--- Materials provided Enclosed Below ---

Lemma leaves_under_loop_ok fuel b k qs ls : valid b k → Forall validp qs → (sizes t qs <= fuel)%nat →
  ∃ ls', leaves_under_loop fuel t (fr b k) (frp <$> qs) ls = Ok ls' ∧
    ls' ≡ₚ ls ++ filter (λ f, within b k f) (concat (leavesp t <$> qs)).
Proof using Hok.
  intros H. revert qs ls. induction fuel as [|fuel IH]; intros [|p qs] ls Hq Hf.
  1,3: exists ls; split; [done|]; simpl; by rewrite app_nil_r.
  { rewrite sizes_cons in Hf. pose proof (sizes_pos p). lia. }
  apply Forall_cons in Hq as [Hp Hq]. rewrite sizes_cons in Hf. cbn [fmap list_fmap leaves_under_loop concat]. rewrite skip_ok by done.
  cbn [mbind res_bind]. rewrite filter_app. pose proof (sizes_pos p) as Hpos. destruct ((b <=? p.1) && negb (within b k (frp p))) eqn:Esk.
  - apply andb_true_iff in Esk as [Eb%Z.leb_le Ew%negb_true_iff]. rewrite skip_none by done. apply IH; [done|lia].
  - destruct (turn_ok p Hp) as [E El Es|cs E Ec Hc El Es]; rewrite El.
    + rewrite E. cbn [Z.eqb negb]. rewrite contains_frag_within by done. cbn [mbind res_bind].
      destruct (IH qs (if within b k (frp p) then ls ++ [frp p] else ls) Hq ltac:(lia)) as (ls' & E' & Hp'). exists ls'. split; [done|].
      rewrite Hp'. rewrite filter_cons, filter_nil. destruct (within b k (frp p)) eqn:Ew; simpl.
      * by rewrite <- app_assoc.
      * done.
    + rewrite (proj2 (Z.eqb_neq _ _) E). cbn [negb]. rewrite Ec. cbn [mbind res_bind]. fold (frp <$> qs). rewrite <- fmap_app.
      destruct (IH (qs ++ cs) ls) as (ls' & E' & Hp'); [by apply Forall_app|rewrite sizes_app; lia|]. exists ls'. split; [done|].
      rewrite Hp', fmap_app, concat_app, filter_app. apply Permutation_app_head, Permutation_app_comm.
Qed.

(** *** Membership *)
Lemma leaf_unsplit p f : validp p → f ∈ leavesp t p → get_split t f = 0.
Proof using Hok. intros Hp (v & d & _ & _ & -> & Hs)%elem_of_leaves; done. Qed.

Lemma frp_inj p p' : validp p → validp p' → frp p = frp p' → p = p'.
Proof. intros H H' E. destruct p, p'. apply fr_inj in E as [??]; [by f_equal/=|done..]. Qed.

Lemma contains_loop_ok fuel b k qs : valid b k → Forall validp qs → (sizes t qs <= fuel)%nat →
  contains_loop fuel t (fr b k) (frp <$> qs) = Ok (bool_decide (fr b k ∈ concat (leavesp t <$> qs))).
Proof using Hok.
  intros H. revert qs. induction fuel as [|fuel IH]; intros [|p qs] Hq Hf; [done| |done|].
  { rewrite sizes_cons in Hf. pose proof (sizes_pos p). lia. }
  apply Forall_cons in Hq as [Hp Hq]. rewrite sizes_cons in Hf. cbn [fmap list_fmap contains_loop concat]. rewrite skip_ok by done.
  cbn [mbind res_bind]. pose proof (sizes_pos p) as Hpos. destruct ((b <=? p.1) && negb (within b k (frp p))) eqn:Esk.
  - apply andb_true_iff in Esk as [Eb%Z.leb_le Ew%negb_true_iff]. pose proof (skip_none b k p H Hp Eb Ew) as Hn.
    rewrite IH by (done || lia). f_equal. apply bool_decide_ext. fold (leavesp t <$> qs). rewrite elem_of_app. split; [by right|].
    intros [Hin|]; [|done]. exfalso.
    assert (fr b k ∈ filter (λ f, within b k f) (leavesp t p)) as Hx; [|rewrite Hn in Hx; by apply not_elem_of_nil in Hx].
    apply list_elem_of_filter. split; [|done]. rewrite within_fr, part_base_self by done. by rewrite Z.leb_refl, Z.eqb_refl.
  - destruct (turn_ok p Hp) as [E El Es|cs E Ec Hc El Es]; rewrite El.
    + rewrite E. cbn [Z.eqb negb]. fold (leavesp t <$> qs). destruct (Z.eqb_spec (frp p) (fr b k)) as [Ex|Ex].
      * by rewrite bool_decide_eq_true_2 by (rewrite Ex; left).
      * rewrite IH by (done || lia). f_equal. apply bool_decide_ext. cbn [app]. rewrite elem_of_cons. split; [by right|]. intros [E'|?]; [by rewrite E' in Ex|done].
    + rewrite (proj2 (Z.eqb_neq _ _) E). cbn [negb]. fold (leavesp t <$> qs). rewrite <- El. destruct (Z.eqb_spec (frp p) (fr b k)) as [Ex|Ex].
      * rewrite bool_decide_eq_false_2; [done|]. rewrite <- Ex. intros Hin. apply E.
        assert (Forall validp (p :: qs)) as Hall by (by constructor). change (leavesp t p ++ concat (leavesp t <$> qs)) with (concat (leavesp t <$> (p :: qs))) in Hin.
        apply list_elem_of_In, in_concat in Hin as (l & Hl & Hin). apply list_elem_of_In in Hl, Hin. apply list_elem_of_fmap in Hl as (p' & -> & Hp').
        eapply (leaf_unsplit p'); [|done]. eapply Forall_forall; done.
      * rewrite Ec. cbn [mbind res_bind]. fold (frp <$> qs). rewrite <- fmap_app, IH; [|by apply Forall_app|rewrite sizes_app; lia].
        f_equal. apply bool_decide_ext. rewrite fmap_app, concat_app, !elem_of_app, El. tauto.
Qed.
End walks.

(** ** The branch above a fragment *)

Lemma fr_zero b k : valid b k → (fr b k =? 0) = (b =? 0).
Proof.
  intros H. pose proof (valid_value _ _ H) as Hv. unfold fr. destruct H as [Hb Hk]. destruct (Z.eqb_spec b 0) as [->|Hne].
  - apply Z.eqb_eq. replace k with 0 by (change (2 ^ 0) with 1 in Hk; lia). done.
  - apply Z.eqb_neq. lia.
Qed.

Lemma get_branch_from_ok t fuel v b : 0 <= b <= 24 → b < Z.of_nat fuel →
  ∃ c, get_branch_from fuel t (fr b (part v b)) = Ok (fr c (part v c)) ∧ 0 <= c <= b ∧
    (c = 0 ∨ split_at t v c ≠ 0) ∧ ∀ d, c < d <= b → split_at t v d = 0.
Proof.
  revert b. induction fuel as [|fuel IH]; intros b Hb Hf; [lia|]. cbn [get_branch_from get_branch_above_from]. pose proof (part_valid v b Hb) as Hv.
  rewrite fr_zero by done. destruct (Z.eqb_spec b 0) as [->|]; [by exists 0; split_and!; [..|left|lia]|].
  fold (split_at t v b). destruct (Z.eqb_spec (split_at t v b) 0) as [E|E]; cbn [negb]; [|by exists b; split_and!; [done|lia..|right|lia]].
  rewrite parent_ok by (done || lia). cbn [mbind res_bind].
  replace (part v b / 2) with (part v (b - 1)) by (rewrite (part_part v b (b - 1)) by lia; by replace (b - (b - 1)) with 1 by lia).
  destruct (IH (b - 1)) as (c & -> & Hc & Hs & Hn); [lia..|]. exists c. split_and!; [done|lia..|done|].
  intros d Hd. destruct (Z.eq_dec d b) as [->|]; [done|]. apply Hn. lia.
Qed.

Lemma get_branch_above_from_ok t fuel v b : 0 <= b <= 24 → b < Z.of_nat fuel →
  ∃ c, get_branch_above_from fuel t (fr b (part v b)) = Ok (fr c (part v c)) ∧ 0 <= c <= b.
Proof.
  revert b. induction fuel as [|fuel IH]; intros b Hb Hf; [lia|]. cbn [get_branch_from get_branch_above_from]. pose proof (part_valid v b Hb) as Hv.
  rewrite fr_zero by done. destruct (Z.eqb_spec b 0) as [->|]; [by exists 0|].
  rewrite parent_ok by (done || lia). cbn [mbind res_bind].
  replace (part v b / 2) with (part v (b - 1)) by (rewrite (part_part v b (b - 1)) by lia; by replace (b - (b - 1)) with 1 by lia).
  destruct (negb _); [exists (b - 1); split; [done|lia]|]. destruct (IH (b - 1)) as (c & -> & Hc); [lia..|]. exists c. split; [done|lia].
Qed.

Lemma fr_base b k : valid b k → fr b k = fr b (part (base b k) b).
Proof. intros H. by rewrite part_base_self. Qed.

(** The last point of the path to a fragment. *)
Definition last_point t v b s : Prop := 0 <= s <= b ∧ path t v 0 s ∧ (split_at t v s = 0 ∨ b < s + split_at t v s ∨ s = b).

--- End of Enclosed Materials provided ---

Exercise requirements
Reproduce the entries above exactly, but only the lines between the line holding "Lemma fr_zero b" and the line holding "c, get_branch_from fuel", inclusive.

Worked solution
Lemma fr_zero b k : valid b k → (fr b k =? 0) = (b =? 0).
Proof.
  intros H. pose proof (valid_value _ _ H) as Hv. unfold fr. destruct H as [Hb Hk]. destruct (Z.eqb_spec b 0) as [->|Hne].
  - apply Z.eqb_eq. replace k with 0 by (change (2 ^ 0) with 1 in Hk; lia). done.
  - apply Z.eqb_neq. lia.
Qed.

Lemma get_branch_from_ok t fuel v b : 0 <= b <= 24 → b < Z.of_nat fuel →
  ∃ c, get_branch_from fuel t (fr b (part v b)) = Ok (fr c (part v c)) ∧ 0 <= c <= b ∧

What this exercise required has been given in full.